## WORK TASK:
Which lines of the records below contain the word "AtEnd"? Show each one.

## RECORDS:
..........
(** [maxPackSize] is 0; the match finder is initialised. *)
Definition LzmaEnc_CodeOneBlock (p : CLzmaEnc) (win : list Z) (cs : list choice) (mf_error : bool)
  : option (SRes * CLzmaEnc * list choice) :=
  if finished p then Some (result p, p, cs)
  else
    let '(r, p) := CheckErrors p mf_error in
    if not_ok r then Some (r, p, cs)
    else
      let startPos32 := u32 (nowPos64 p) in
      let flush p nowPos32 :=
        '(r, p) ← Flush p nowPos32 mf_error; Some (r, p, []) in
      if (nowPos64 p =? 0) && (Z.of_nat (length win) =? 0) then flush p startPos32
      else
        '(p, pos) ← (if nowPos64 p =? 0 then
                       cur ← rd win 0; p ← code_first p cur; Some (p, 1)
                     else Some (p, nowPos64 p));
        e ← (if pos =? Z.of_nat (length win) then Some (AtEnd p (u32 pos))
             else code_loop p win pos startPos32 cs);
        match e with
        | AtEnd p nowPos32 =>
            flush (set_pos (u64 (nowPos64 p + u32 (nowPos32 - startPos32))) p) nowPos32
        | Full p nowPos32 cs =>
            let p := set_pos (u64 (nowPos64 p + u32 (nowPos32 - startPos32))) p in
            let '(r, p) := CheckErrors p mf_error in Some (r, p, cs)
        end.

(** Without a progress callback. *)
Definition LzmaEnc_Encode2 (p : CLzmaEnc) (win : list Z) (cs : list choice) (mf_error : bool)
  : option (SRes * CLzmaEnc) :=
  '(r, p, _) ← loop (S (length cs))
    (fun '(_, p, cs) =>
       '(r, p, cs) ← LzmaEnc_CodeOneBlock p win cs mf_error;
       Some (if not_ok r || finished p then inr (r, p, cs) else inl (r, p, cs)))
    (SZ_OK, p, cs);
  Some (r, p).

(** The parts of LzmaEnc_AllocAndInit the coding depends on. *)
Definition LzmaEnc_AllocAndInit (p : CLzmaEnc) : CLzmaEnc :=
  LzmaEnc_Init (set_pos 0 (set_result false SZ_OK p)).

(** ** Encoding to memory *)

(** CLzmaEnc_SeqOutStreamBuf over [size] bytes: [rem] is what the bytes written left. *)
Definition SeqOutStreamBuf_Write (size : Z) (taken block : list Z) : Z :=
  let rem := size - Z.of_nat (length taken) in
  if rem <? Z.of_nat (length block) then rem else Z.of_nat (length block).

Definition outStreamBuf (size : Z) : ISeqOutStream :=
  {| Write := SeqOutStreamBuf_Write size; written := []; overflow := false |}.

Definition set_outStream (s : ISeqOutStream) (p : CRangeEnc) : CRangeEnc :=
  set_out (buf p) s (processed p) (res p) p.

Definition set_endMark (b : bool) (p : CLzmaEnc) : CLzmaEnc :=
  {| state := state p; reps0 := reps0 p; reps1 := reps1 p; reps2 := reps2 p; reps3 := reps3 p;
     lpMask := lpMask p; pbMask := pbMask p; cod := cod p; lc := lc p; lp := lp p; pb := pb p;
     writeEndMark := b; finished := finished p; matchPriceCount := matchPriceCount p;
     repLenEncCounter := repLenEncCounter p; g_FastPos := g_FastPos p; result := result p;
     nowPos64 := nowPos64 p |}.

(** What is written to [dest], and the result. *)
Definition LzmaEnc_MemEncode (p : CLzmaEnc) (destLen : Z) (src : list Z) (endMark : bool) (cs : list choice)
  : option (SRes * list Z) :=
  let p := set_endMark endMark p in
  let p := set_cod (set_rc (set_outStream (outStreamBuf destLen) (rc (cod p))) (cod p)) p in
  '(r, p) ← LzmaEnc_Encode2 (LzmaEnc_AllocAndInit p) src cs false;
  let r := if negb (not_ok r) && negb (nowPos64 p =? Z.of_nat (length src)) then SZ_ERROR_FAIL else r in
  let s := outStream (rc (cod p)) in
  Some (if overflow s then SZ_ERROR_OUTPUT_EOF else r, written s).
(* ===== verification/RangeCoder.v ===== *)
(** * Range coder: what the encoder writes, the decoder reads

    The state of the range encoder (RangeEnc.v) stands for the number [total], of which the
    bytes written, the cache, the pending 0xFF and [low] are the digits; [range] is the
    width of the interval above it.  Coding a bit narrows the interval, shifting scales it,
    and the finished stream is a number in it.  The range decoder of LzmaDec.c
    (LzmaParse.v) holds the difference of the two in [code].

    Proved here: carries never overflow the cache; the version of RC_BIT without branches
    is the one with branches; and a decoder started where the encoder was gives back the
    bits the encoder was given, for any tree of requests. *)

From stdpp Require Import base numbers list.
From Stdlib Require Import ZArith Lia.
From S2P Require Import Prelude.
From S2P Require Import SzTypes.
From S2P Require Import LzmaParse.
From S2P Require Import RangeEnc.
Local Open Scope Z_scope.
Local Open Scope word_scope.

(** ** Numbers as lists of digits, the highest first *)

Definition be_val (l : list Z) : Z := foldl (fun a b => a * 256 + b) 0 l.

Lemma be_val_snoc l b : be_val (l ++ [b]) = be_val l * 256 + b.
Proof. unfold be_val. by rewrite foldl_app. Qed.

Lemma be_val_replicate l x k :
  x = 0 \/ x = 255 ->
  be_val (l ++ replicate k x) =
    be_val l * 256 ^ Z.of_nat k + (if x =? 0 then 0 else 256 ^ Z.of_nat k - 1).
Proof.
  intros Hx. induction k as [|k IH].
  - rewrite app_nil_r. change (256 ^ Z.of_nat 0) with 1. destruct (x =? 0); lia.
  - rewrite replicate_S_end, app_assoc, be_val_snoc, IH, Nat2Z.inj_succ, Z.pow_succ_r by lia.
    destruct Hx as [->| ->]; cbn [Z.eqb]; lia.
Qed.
..........
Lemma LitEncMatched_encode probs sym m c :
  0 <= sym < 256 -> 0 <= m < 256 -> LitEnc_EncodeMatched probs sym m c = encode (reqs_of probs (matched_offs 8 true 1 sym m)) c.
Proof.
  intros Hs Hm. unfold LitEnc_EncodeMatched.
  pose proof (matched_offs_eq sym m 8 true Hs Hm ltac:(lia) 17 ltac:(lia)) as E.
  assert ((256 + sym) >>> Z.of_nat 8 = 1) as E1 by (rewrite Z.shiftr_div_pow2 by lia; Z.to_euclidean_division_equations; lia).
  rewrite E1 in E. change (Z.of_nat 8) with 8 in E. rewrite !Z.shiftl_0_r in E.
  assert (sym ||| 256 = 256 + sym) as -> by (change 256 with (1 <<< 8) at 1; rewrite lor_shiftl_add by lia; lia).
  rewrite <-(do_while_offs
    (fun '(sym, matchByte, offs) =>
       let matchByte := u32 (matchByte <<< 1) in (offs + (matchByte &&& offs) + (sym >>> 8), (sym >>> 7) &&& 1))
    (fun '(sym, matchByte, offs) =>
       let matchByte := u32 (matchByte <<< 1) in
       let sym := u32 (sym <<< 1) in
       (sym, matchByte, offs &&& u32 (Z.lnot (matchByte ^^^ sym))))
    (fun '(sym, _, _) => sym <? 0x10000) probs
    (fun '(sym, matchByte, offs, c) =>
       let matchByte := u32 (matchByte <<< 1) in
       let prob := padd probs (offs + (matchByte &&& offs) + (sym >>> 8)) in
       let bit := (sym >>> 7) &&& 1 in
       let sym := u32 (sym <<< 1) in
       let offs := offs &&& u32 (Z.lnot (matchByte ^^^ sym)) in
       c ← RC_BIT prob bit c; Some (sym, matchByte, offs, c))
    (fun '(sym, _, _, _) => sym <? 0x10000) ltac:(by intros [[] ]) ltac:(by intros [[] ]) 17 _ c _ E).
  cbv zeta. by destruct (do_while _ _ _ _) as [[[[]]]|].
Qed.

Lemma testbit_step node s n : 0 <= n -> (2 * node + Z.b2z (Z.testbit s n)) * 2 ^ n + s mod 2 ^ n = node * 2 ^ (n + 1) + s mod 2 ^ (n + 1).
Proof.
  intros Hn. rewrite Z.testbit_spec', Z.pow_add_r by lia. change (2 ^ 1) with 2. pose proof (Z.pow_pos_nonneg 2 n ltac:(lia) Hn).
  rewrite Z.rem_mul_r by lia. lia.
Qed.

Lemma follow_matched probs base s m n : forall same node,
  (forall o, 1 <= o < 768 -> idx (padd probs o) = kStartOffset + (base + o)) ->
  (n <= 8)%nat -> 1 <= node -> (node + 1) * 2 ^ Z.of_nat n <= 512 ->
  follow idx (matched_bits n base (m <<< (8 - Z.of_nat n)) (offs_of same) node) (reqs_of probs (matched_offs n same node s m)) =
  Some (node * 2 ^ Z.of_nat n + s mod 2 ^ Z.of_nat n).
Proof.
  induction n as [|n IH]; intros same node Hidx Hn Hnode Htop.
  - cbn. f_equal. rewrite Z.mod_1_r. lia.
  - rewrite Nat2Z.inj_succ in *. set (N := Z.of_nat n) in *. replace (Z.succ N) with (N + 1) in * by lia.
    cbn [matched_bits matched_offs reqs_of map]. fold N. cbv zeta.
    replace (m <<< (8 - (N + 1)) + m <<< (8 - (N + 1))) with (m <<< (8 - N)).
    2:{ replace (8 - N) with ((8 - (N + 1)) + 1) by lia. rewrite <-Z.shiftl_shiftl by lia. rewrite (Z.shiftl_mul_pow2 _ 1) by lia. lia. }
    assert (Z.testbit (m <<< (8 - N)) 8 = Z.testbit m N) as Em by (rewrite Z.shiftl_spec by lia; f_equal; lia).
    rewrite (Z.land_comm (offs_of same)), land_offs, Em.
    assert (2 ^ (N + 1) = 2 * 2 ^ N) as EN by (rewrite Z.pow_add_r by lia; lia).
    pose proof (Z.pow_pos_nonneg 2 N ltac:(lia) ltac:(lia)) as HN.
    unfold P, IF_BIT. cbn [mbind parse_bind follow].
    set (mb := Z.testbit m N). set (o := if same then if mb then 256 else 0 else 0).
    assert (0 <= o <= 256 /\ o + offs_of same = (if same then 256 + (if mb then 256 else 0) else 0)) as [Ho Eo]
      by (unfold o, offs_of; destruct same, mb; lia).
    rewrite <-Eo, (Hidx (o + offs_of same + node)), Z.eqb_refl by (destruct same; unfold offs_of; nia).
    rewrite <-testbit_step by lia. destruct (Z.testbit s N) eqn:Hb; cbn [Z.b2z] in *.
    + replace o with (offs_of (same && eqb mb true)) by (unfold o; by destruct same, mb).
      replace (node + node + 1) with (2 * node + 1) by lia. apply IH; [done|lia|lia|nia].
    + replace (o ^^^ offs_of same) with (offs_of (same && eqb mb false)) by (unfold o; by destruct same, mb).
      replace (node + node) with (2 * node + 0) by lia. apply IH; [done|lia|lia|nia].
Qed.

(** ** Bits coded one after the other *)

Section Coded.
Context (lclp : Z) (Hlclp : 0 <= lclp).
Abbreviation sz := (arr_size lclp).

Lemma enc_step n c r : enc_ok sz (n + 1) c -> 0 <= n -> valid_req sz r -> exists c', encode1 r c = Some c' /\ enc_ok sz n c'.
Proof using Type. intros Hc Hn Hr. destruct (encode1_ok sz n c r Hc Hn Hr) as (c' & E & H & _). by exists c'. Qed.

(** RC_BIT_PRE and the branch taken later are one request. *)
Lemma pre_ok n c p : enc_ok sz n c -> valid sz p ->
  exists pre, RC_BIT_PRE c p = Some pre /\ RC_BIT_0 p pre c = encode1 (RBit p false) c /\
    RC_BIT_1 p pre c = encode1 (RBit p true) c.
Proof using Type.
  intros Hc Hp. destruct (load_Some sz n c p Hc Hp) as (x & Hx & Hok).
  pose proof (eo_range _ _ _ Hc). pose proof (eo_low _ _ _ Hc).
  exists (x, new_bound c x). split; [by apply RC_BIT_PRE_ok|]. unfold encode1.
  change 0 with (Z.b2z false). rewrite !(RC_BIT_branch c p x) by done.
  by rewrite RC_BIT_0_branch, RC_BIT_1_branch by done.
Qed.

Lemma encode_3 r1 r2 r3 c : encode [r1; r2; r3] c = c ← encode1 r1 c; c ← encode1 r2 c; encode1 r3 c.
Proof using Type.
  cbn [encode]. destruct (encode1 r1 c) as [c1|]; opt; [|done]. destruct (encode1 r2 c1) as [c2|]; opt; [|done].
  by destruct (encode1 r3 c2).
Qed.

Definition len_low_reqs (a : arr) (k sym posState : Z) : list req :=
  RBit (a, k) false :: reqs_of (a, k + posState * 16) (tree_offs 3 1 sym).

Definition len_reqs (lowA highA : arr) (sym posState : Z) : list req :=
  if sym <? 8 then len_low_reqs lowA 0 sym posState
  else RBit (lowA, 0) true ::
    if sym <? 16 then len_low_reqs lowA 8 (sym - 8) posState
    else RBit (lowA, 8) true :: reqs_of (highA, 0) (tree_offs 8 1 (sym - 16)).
..........
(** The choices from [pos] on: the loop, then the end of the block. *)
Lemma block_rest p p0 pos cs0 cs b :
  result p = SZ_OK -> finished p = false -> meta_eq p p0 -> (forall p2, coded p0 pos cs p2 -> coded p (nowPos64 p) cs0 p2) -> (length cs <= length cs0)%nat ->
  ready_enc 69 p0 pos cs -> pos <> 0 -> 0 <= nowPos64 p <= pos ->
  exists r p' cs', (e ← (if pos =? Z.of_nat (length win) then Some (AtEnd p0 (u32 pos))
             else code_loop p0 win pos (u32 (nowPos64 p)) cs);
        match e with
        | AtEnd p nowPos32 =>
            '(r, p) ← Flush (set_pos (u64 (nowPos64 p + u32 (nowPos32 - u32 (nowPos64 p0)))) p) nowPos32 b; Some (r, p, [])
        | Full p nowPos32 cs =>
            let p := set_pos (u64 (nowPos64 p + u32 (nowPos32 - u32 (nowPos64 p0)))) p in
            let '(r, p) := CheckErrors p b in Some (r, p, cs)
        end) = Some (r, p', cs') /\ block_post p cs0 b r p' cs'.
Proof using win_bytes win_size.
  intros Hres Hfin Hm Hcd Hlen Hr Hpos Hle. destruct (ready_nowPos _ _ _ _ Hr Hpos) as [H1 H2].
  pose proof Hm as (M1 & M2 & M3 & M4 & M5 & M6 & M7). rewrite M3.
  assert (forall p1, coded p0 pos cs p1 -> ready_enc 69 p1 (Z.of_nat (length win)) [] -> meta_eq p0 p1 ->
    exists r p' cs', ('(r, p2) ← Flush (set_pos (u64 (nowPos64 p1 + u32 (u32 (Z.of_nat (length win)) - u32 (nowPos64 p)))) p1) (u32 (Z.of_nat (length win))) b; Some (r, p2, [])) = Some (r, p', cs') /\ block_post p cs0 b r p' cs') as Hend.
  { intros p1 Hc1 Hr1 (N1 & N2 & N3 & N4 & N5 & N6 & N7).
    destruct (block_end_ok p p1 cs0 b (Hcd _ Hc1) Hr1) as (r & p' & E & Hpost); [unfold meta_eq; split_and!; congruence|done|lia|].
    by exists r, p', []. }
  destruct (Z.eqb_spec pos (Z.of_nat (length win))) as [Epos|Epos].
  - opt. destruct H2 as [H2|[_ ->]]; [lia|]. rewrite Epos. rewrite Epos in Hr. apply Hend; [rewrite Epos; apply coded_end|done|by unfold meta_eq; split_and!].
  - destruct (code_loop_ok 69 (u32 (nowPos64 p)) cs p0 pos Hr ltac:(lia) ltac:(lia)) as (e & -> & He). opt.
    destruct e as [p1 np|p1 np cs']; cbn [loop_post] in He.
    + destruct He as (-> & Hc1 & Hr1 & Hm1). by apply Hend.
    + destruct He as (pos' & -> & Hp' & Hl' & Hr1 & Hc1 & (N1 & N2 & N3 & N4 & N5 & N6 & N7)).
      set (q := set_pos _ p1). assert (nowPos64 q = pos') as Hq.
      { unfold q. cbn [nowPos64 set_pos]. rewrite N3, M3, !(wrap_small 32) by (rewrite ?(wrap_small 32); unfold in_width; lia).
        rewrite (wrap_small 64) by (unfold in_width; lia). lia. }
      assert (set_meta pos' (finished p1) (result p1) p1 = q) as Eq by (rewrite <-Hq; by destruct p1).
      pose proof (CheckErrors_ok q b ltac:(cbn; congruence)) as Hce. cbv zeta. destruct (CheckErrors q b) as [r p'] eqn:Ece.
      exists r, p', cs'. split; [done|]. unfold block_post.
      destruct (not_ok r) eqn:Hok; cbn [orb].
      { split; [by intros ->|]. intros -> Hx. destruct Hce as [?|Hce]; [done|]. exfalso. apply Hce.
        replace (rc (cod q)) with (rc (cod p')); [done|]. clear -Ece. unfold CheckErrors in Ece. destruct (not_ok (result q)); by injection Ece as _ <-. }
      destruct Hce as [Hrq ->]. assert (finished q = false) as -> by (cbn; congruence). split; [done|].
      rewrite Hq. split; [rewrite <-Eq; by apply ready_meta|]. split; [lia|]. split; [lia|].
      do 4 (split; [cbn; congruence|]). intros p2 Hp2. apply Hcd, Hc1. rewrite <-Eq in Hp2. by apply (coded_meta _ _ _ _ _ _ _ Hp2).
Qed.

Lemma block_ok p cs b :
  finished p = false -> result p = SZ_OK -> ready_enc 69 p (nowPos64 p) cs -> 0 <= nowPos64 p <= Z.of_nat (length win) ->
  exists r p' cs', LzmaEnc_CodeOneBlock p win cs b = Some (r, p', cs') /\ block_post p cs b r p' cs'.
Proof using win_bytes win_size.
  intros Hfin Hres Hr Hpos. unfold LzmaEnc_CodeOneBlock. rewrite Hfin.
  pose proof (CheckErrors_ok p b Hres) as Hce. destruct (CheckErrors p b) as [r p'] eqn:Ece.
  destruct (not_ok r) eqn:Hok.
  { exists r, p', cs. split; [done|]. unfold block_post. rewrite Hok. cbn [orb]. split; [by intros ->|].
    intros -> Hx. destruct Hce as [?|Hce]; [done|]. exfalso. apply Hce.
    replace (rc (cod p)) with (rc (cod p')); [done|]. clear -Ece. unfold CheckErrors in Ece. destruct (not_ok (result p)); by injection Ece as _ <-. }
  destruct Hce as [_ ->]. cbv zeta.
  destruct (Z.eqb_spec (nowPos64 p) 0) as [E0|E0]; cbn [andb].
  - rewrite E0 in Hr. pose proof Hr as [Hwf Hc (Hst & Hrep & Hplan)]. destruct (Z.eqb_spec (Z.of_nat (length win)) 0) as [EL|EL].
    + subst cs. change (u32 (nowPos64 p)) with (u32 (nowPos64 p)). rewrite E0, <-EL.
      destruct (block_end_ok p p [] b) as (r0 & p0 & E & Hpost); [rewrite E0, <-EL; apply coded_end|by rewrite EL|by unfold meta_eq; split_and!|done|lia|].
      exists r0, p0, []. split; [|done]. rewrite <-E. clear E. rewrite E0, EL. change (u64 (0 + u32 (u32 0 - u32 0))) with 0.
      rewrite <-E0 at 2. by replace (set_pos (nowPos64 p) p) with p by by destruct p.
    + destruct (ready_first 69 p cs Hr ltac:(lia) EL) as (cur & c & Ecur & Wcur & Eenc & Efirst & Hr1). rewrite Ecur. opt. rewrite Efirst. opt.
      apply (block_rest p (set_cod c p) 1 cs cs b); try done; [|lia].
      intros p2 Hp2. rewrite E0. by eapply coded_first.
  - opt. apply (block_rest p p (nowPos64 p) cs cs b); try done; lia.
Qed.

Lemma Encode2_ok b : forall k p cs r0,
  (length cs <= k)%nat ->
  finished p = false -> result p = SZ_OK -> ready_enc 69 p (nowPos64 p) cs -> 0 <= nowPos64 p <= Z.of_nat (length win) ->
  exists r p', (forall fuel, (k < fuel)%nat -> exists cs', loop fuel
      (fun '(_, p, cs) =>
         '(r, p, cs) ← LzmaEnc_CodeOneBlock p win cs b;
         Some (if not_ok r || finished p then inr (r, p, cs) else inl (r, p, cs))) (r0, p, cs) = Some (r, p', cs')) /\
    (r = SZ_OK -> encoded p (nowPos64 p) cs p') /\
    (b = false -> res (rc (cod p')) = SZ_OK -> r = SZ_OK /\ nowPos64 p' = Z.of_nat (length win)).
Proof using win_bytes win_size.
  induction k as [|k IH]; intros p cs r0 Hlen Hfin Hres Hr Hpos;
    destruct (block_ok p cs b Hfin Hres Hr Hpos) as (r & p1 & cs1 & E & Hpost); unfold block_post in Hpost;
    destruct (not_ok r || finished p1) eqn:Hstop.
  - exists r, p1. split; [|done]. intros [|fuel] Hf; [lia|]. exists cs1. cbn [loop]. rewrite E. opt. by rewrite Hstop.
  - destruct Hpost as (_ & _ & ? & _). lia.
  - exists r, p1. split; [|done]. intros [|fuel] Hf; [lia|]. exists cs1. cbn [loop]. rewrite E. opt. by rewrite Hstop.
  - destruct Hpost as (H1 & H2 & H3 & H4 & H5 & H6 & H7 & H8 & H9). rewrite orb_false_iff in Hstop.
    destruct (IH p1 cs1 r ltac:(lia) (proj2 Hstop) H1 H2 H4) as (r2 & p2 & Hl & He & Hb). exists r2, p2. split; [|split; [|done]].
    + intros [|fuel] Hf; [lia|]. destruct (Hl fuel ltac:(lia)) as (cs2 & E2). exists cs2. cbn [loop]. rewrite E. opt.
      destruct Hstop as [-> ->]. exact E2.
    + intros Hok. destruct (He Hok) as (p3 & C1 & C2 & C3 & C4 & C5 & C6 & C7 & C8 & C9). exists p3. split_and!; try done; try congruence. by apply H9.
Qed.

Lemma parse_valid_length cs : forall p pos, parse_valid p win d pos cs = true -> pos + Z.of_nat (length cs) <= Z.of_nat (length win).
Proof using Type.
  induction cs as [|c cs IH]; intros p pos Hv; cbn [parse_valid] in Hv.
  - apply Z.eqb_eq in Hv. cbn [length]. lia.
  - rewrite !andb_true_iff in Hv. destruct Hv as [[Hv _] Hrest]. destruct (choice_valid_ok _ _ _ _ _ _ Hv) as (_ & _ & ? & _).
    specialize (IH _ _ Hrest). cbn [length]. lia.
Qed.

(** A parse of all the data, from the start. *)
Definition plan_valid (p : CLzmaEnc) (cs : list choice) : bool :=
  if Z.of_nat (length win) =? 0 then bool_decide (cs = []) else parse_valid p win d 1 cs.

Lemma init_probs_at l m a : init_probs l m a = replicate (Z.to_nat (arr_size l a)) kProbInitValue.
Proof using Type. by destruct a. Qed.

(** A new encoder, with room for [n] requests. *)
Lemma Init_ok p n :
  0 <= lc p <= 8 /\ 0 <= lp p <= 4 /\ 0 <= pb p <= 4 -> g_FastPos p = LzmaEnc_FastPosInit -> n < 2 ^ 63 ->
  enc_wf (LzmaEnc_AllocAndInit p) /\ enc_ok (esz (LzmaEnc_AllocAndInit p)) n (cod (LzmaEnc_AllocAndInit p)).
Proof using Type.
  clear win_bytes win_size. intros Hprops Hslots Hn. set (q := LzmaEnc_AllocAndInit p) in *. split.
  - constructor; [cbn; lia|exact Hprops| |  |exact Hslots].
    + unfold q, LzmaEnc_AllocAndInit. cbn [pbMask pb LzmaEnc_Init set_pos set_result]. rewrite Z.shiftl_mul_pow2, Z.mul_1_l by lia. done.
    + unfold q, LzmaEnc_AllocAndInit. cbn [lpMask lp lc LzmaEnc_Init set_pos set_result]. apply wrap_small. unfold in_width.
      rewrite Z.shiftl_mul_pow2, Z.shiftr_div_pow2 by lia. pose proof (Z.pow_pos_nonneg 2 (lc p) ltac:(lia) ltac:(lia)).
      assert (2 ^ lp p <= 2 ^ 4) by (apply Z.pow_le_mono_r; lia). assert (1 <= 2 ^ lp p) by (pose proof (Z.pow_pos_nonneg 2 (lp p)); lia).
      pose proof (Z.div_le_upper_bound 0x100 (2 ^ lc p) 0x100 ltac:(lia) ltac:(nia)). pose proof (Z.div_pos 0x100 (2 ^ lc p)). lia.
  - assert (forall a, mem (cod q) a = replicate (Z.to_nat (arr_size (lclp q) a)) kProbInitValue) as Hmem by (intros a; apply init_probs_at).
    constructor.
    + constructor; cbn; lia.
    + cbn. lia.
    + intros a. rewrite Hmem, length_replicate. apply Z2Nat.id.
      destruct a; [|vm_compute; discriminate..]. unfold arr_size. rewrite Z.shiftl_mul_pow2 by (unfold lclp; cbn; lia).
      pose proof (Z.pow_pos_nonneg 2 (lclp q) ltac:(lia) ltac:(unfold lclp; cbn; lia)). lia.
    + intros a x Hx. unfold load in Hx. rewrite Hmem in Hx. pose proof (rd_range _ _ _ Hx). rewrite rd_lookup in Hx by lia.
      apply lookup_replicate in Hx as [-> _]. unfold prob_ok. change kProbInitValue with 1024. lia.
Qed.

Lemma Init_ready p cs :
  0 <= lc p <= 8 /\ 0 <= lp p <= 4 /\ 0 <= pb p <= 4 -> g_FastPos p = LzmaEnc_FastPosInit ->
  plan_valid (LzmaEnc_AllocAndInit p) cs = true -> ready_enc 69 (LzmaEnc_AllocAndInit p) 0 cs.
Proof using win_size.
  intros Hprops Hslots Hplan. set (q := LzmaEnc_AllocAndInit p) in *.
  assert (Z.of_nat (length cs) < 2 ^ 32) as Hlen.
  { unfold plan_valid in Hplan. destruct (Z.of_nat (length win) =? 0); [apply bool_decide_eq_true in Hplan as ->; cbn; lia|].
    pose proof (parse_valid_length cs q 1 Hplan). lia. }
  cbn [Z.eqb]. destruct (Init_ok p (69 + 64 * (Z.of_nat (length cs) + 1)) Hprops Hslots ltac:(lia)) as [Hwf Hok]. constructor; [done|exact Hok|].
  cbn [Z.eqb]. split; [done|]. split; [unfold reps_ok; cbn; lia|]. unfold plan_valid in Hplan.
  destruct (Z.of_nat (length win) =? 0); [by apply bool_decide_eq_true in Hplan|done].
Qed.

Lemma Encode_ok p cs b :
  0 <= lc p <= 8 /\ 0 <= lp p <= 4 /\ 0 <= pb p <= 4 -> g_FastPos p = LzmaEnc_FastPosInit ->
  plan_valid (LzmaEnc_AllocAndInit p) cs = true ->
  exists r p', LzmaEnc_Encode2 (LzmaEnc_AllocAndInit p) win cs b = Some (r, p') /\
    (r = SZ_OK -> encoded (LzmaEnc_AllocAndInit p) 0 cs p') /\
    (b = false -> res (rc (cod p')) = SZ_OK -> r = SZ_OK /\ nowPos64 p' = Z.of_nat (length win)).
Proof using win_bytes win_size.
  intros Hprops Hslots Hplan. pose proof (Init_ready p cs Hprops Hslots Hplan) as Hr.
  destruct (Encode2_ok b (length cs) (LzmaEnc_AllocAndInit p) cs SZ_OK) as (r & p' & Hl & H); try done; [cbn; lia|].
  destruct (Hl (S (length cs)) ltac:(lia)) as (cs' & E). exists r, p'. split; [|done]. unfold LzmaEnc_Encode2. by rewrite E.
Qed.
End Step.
..........
## EXERCISE OUTPUT:
        e ← (if pos =? Z.of_nat (length win) then Some (AtEnd p (u32 pos))
        | AtEnd p nowPos32 =>
  exists r p' cs', (e ← (if pos =? Z.of_nat (length win) then Some (AtEnd p0 (u32 pos))
        | AtEnd p nowPos32 =>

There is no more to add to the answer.